Lemma read_first_failure config_data : forall pre s k post,
  (forall p, In p pre -> exists v, item config_data (fst p) (snd p) = Got v) ->
  read type_error_text config_data (pre ++ (s, k) :: post)
  = match item config_data s k with
    | Got v => read type_error_text config_data (pre ++ (s, k) :: post)
    | KeyError key =>
        inl (ValueError ("Missing required configuration key: "
                         ++ key_error_text key))
    | TypeError v =>
        inl (ValueError ("Failed to load configuration: " ++ type_error_text v))
    end.
Proof.
  induction pre as [|[s0 k0] pre IH]; intros s k post H.
  - cbn [app read]. destruct (item config_data s k); reflexivity.
  - destruct (item config_data s k) as [v| |] eqn:E; [reflexivity| |].
    + cbn [app read].
      destruct (H (s0, k0) (or_introl eq_refl)) as [v0 Hv0]. cbn in Hv0.
      rewrite Hv0, (IH s k post (fun p Hp => H p (or_intror Hp))), E.
      reflexivity.
    + cbn [app read].
      destruct (H (s0, k0) (or_introl eq_refl)) as [v0 Hv0]. cbn in Hv0.
      rewrite Hv0, (IH s k post (fun p Hp => H p (or_intror Hp))), E.
      reflexivity.
Qed.

(** X22.  When the first access that fails in source order fails with
    a missing key, [Config.from_file] raises ValueError with the text
    [Missing required configuration key: 'k'], where [k] is the missing
    section or the missing key. *)
Theorem from_file_names_the_first_missing_key config_data pre section key post missing :
  fields = pre ++ (section, key) :: post ->
  (forall p, In p pre -> exists v, item config_data (fst p) (snd p) = Got v) ->
  item config_data section key = KeyError missing ->
  from_file type_error_text (Parsed config_data)
  = inl (ValueError ("Missing required configuration key: '" ++ missing ++ "'"))
  /\ (missing = section \/ missing = key).
Proof.
  intros F H E. cbn [from_file]. rewrite F, (read_first_failure _ _ _ _ _ H), E.
  split; [reflexivity|].
  unfold item in E. destruct (lookup section config_data) as [[| | | |entries|]|];
    try discriminate.
  - destruct (lookup key entries); [discriminate|]. inversion E. now right.
  - inversion E. now left.
Qed.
######
What you should do
Retyping every entry exactly is the whole of the task.

Task result
Lemma read_first_failure config_data : forall pre s k post,
  (forall p, In p pre -> exists v, item config_data (fst p) (snd p) = Got v) ->
  read type_error_text config_data (pre ++ (s, k) :: post)
  = match item config_data s k with
    | Got v => read type_error_text config_data (pre ++ (s, k) :: post)
    | KeyError key =>
        inl (ValueError ("Missing required configuration key: "
                         ++ key_error_text key))
    | TypeError v =>
        inl (ValueError ("Failed to load configuration: " ++ type_error_text v))
    end.
Proof.
  induction pre as [|[s0 k0] pre IH]; intros s k post H.
  - cbn [app read]. destruct (item config_data s k); reflexivity.
  - destruct (item config_data s k) as [v| |] eqn:E; [reflexivity| |].
    + cbn [app read].
      destruct (H (s0, k0) (or_introl eq_refl)) as [v0 Hv0]. cbn in Hv0.
      rewrite Hv0, (IH s k post (fun p Hp => H p (or_intror Hp))), E.
      reflexivity.
    + cbn [app read].
      destruct (H (s0, k0) (or_introl eq_refl)) as [v0 Hv0]. cbn in Hv0.
      rewrite Hv0, (IH s k post (fun p Hp => H p (or_intror Hp))), E.
      reflexivity.
Qed.

(** X22.  When the first access that fails in source order fails with
    a missing key, [Config.from_file] raises ValueError with the text
    [Missing required configuration key: 'k'], where [k] is the missing
    section or the missing key. *)
Theorem from_file_names_the_first_missing_key config_data pre section key post missing :
  fields = pre ++ (section, key) :: post ->
  (forall p, In p pre -> exists v, item config_data (fst p) (snd p) = Got v) ->
  item config_data section key = KeyError missing ->
  from_file type_error_text (Parsed config_data)
  = inl (ValueError ("Missing required configuration key: '" ++ missing ++ "'"))
  /\ (missing = section \/ missing = key).
Proof.
  intros F H E. cbn [from_file]. rewrite F, (read_first_failure _ _ _ _ _ H), E.
  split; [reflexivity|].
  unfold item in E. destruct (lookup section config_data) as [[| | | |entries|]|];
    try discriminate.
  - destruct (lookup key entries); [discriminate|]. inversion E. now right.
  - inversion E. now left.
Qed.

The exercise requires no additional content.